━━━ Input material
(* ===== verification/GlobalPairs.v ===== *)
(** * The ticket pairs

    Own requests take their write and read tickets together, accepted requests
    take their write ticket while the reader is held: both logs are sorted in
    both components. *)
From Stdlib Require Import ZArith Lia Strings.Byte Sorting.Sorted.
From stdpp Require Import base list strings gmap fin_maps relations sorting.
From S2P Require Import Prelude Wire Codec Message ChannelErrors Channel Global GlobalProofs.
Local Open Scope Z_scope.
Local Open Scope io_scope.

(** ** The ticket pairs *)

(** Between the lock and the unlock of [allocate_request_ticket_pair]. *)
Definition in_lock (t : Task) : bool :=
  match t with
  | ReqTakeWriter _ _ | ReqTakeReader _ _ _ | ReqUnlock _ _ _ _ => true
  | _ => false
  end.

(** The write ticket of a pair whose read ticket is still to be taken. *)
Definition half_pair (t : Task) : option Z :=
  match t with ReqTakeReader wt _ _ => Some wt | _ => None end.

Record PairInv (st : State) : Prop := {
  pi_lock i t : tasks st !! i = Some t → in_lock t = true →
    ticket_pair_lock (shared st) = Some i;
  pi_half i t wt : tasks st !! i = Some t → half_pair t = Some wt →
    ∀ p, p ∈ request_log (shared st) → p.1 < wt;
  pi_half_next i t wt : tasks st !! i = Some t → half_pair t = Some wt →
    wt < next_ticket (w_access st);
  pi_bound p : p ∈ request_log (shared st) →
    p.1 < next_ticket (w_access st) ∧ p.2 < next_ticket (r_access st);
  pi_sorted : StronglySorted Z.lt (map fst (request_log (shared st))) ∧
    StronglySorted Z.lt (map snd (request_log (shared st)));
  pi_accept p : p ∈ accept_log (shared st) → p.2 < next_ticket (w_access st);
  pi_accept_sorted : StronglySorted Z.lt (map snd (accept_log (shared st)));
}.

Lemma sorted_map_snoc {A} (f : A → Z) (l : list A) x :
  StronglySorted Z.lt (map f l) → (∀ y, y ∈ l → f y < f x) →
  StronglySorted Z.lt (map f (l ++ [x])).
Proof.
  intros Hl Hx. rewrite map_app. apply StronglySorted_snoc; [done|].
  intros y (z & -> & Hz)%list_elem_of_fmap. by apply Hx.
Qed.

Section pairs.
Context `{VarIntCodec}.

(** Effects of one step on what [PairInv] mentions. *)
Lemma pair_effects k st i a t t' s' :
  Inv k st → k + 1 < U64_MOD → act_task a i t (shared st) = Some (t', s') →
  next_ticket (w_access st) ≤ next_ticket (s_writer s') ∧
  next_ticket (r_access st) ≤ next_ticket (s_reader s') ∧
  (request_log s' = request_log (shared st) ∨
   ∃ wt, half_pair t = Some wt ∧
     request_log s' = request_log (shared st) ++ [(wt, next_ticket (r_access st))] ∧
     next_ticket (s_reader s') = next_ticket (r_access st) + 1) ∧
  (accept_log s' = accept_log (shared st) ∨
   ∃ rt, accept_log s' = accept_log (shared st) ++ [(rt, next_ticket (w_access st))] ∧
     next_ticket (s_writer s') = next_ticket (w_access st) + 1) ∧
  (∀ wt, half_pair t' = Some wt → in_lock t = true ∧ wt = next_ticket (w_access st) ∧
     next_ticket (s_writer s') = wt + 1 ∧ request_log s' = request_log (shared st)) ∧
  (in_lock t' = true → ticket_pair_lock s' = Some i ∨
     in_lock t = true ∧ ticket_pair_lock s' = ticket_pair_lock (shared st)) ∧
  (ticket_pair_lock s' = ticket_pair_lock (shared st) ∨
   ticket_pair_lock (shared st) = None ∨ in_lock t = true).
Proof.
  intros [Hw Hr _ _ _ [Hnw Hnr] _] Hk Hs. unfold w_access, r_access in *.
  pose proof (ti_bounds _ _ _ _ _ _ Hw) as Hbw. pose proof (ti_bounds _ _ _ _ _ _ Hr) as Hbr.
  assert (∀ z, 0 ≤ z ≤ k → wrap_u64 (z + 1) = z + 1) as Hwrap
    by (intros; apply wrap_u64_small; lia).
  step_cases Hs; rewrite ?Hwrap by lia; split_and!; try lia; try (by left); try (by right; left);
    try (by right; right); try done; try (intros; simplify_eq/=; eauto 6; fail).
  all: try (by destruct ok, next); by destruct next.
Qed.
End pairs.

Section pairs2.
Context `{VarIntCodec}.

Lemma pair_event k st i a :
  Inv k st → k + 1 < U64_MOD → PairInv st → PairInv (event (i, a) st).
Proof.
  intros Hinv Hk Hp. unfold event. destruct (tasks st !! i) as [t|] eqn:Hi; [|done].
  destruct (act_task a i t (shared st)) as [[t' s']|] eqn:Hs; [|done].
  destruct (pair_effects k st i a t t' s' Hinv Hk Hs) as (Hnw & Hnr & Hreq & Hacc & Hhalf & Hin & Hl).
  pose proof Hp as [Plock Phalf Pnext Pbound [Pw Pr] Pa Pas].
  assert (∀ j u, j ≠ i → tasks st !! j = Some u → in_lock u = true →
          in_lock t = false ∧ request_log s' = request_log (shared st)) as Hother.
  { intros j u Hj Hu Hlu. pose proof (Plock j u Hu Hlu) as Hlj.
    assert (in_lock t = false) as Ht.
    { destruct (in_lock t) eqn:Ht; [|done]. pose proof (Plock i t Hi Ht). congruence. }
    split; [done|]. destruct Hreq as [?|(wt & Hwt & _)]; [done|]. by destruct t. }
  split; cbn [tasks shared].
  - intros j u [[<- [<- _]]|[Hj Hu]]%list_lookup_insert_Some Hlu.
    + destruct (Hin Hlu) as [?|[Ht ->]]; [done|]. by eapply Plock.
    + pose proof (Plock j u Hu Hlu) as Hlj.
      destruct (Hother j u ltac:(done) Hu Hlu) as [Ht _].
      destruct Hl as [->|[?|?]]; congruence.
  - intros j u wt [[<- [<- _]]|[Hj Hu]]%list_lookup_insert_Some Hwt p Hpl.
    + destruct (Hhalf wt Hwt) as (_ & -> & _ & Hlog). rewrite Hlog in Hpl. by apply Pbound.
    + assert (in_lock u = true) as Hlu by by destruct u.
      destruct (Hother j u ltac:(done) Hu Hlu) as [_ Hlog]. rewrite Hlog in Hpl. by eapply Phalf.
  - intros j u wt [[<- [<- _]]|[Hj Hu]]%list_lookup_insert_Some Hwt.
    + destruct (Hhalf wt Hwt) as (_ & -> & Hn & _). unfold w_access in *. simpl. lia.
    + pose proof (Pnext j u wt Hu Hwt). unfold w_access in *. simpl. lia.
  - intros p Hpl. unfold w_access, r_access in *. simpl.
    assert (p ∈ request_log (shared st) ∨
            ∃ wt, half_pair t = Some wt ∧ p = (wt, next_ticket (s_reader (shared st))) ∧
              next_ticket (s_reader s') = next_ticket (s_reader (shared st)) + 1) as [Hp'|Hp'].
    { destruct Hreq as [Hlog|(wt & ? & Hlog & ?)]; rewrite Hlog in Hpl; [by left|].
      apply elem_of_app in Hpl as [?|Hpl%list_elem_of_singleton]; [by left|]. right. eauto. }
    + destruct (Pbound p Hp'). lia.
    + destruct Hp' as (wt & Hwt & -> & ?). pose proof (Pnext i t wt Hi Hwt). simpl. lia.
  - destruct Hreq as [->|(wt & Hwt & -> & _)]; [done|]. split; apply sorted_map_snoc; try done; simpl.
    + intros p Hpl. by eapply Phalf.
    + intros p Hpl. by apply Pbound.
  - intros p Hpl. unfold w_access in *. simpl.
    destruct Hacc as [Hlog|(rt & Hlog & ?)]; rewrite Hlog in Hpl.
    + specialize (Pa p Hpl). lia.
    + apply elem_of_app in Hpl as [?|Hpl%list_elem_of_singleton]; [specialize (Pa p ltac:(done)); lia|].
      subst p. simpl. lia.
  - destruct Hacc as [->|(rt & -> & _)]; [done|]. apply sorted_map_snoc; [done|].
    intros p Hpl. by apply Pa.
Qed.

Lemma pair_initial r w ts : Forall is_start ts → PairInv (initial r w ts).
Proof.
  intros Hts. assert (∀ i t, ts !! i = Some t → in_lock t = false ∧ half_pair t = None) as Hst.
  { intros i t Hi. assert (is_start t) by (by eapply Forall_lookup_1). by destruct t. }
  split; simpl; try (split; constructor); try constructor; try (intros; set_solver).
  intros i t Hi. by destruct (Hst i t Hi) as [-> _].
Qed.
End pairs2.
Definition round_robin (ts : list Task) : list (list nat) :=
  replicate (rounds_needed ts) (seq 0 (length ts)).

Lemma round_robin_fair ts :
  Z.of_nat (rounds_needed ts * length ts) < U64_MOD → fair_rounds ts (round_robin ts).
Proof.
  intros Hlen. unfold round_robin. split_and!.
  - assert (∀ n, length (concat (replicate n (seq 0 (length ts)))) = (n * length ts)%nat) as ->; [|done].
    induction n as [|n IH]; simpl; [done|]. by rewrite length_app, length_seq, IH.
  - apply Forall_replicate. intros i Hi. apply elem_of_seq. lia.
  - by rewrite length_replicate.
Qed.

(** A fair run ends with all tasks finished and everything kept that holds of
    every reachable state. *)
Lemma fair_run r w ts rounds :
  Forall is_start ts → Forall answering ts → fair_rounds ts rounds →
  let st := run (concat rounds) (initial r w ts) in
  Forall (λ t, ∃ o, t = Finished o) (tasks st) ∧ length (tasks st) = length ts ∧
  ∃ k, Good k st.
Proof.
  intros Hts Hans (Hlen & Hfair & Hrounds) st. pose proof (good_initial r w ts Hts Hans) as Hgood.
  split_and!.
  - apply (rounds_finish rounds 0); [done|lia|lia|done|by rewrite initial_work].
  - by unfold st; rewrite run_length.
  - eexists. apply (good_run _ 0); [done|lia|lia].
Qed.

(** C5: Global requests, notifications and accepts terminate, under three
    conditions: no handler drops a decoded request unanswered, no future is
    dropped, and no read or write of the streams waits for ever (a peer that is
    silent has ended its stream). Then any number of tasks sharing the control
    streams, started together and scheduled in fair rounds, have all returned
    after a number of rounds that depends on the tasks only, however their guarded
    messages succeed or fail: no two of them wait for each other, no notification
    is missed, and none waits in its loops for ever. Without the first condition a
    failure that is owed may never be sent, without the second a ticket is never
    served. *)
Theorem requests_finish r w ts rounds :
  Forall is_start ts → Forall answering ts → fair_rounds ts rounds →
  Forall (λ t, ∃ o, t = Finished o) (tasks (run (concat rounds) (initial r w ts))).
Proof. apply fair_run. Qed.
End measure.

(** ** Witness *)

#[local] Existing Instance quic_varint.

Lemma answers_decoded {E A} (c : Io Reader E A) (reply : Reply) :
  reply ≠ DropDecoded → answers (λ _ _, DecodePayload (r_section (c;;; io_ret reply))).
Proof.
  intros Hr name payload r r' [= <-]. unfold r_section, io_bind.
  destruct (c r) as [r1 [a|e|]]; [|done..]. intros [= _ ->]. by apply Hr.
Qed.

Lemma sample_tasks_answering : Forall answering sample_tasks.
Proof.
  apply Forall_cons; split; [|apply Forall_cons; split; [exact I|apply Forall_cons; split; [exact I|constructor]]].
  exact (answers_decoded (decode_from SshBytes) respond_failure ltac:(discriminate)).
Qed.

Lemma requests_finish_witness :
  let st := run (concat (round_robin sample_tasks))
              (initial (MkReader ping_request None) new_writer sample_tasks) in
  Forall (λ t, ∃ o, t = Finished o) (tasks st).
Proof.
  assert (fair_rounds sample_tasks (round_robin sample_tasks)) as Hfair.
  { apply round_robin_fair. vm_compute. reflexivity. }
  exact (requests_finish (MkReader ping_request None) new_writer sample_tasks (round_robin sample_tasks)
           sample_tasks_start sample_tasks_answering Hfair).
Defined.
━━━━━━
Task instructions >> Find the lines above holding the word "concat" and show them.

Answer to this task >>
  - assert (∀ n, length (concat (replicate n (seq 0 (length ts)))) = (n * length ts)%nat) as ->; [|done].
  let st := run (concat rounds) (initial r w ts) in
  Forall (λ t, ∃ o, t = Finished o) (tasks (run (concat rounds) (initial r w ts))).
  let st := run (concat (round_robin sample_tasks))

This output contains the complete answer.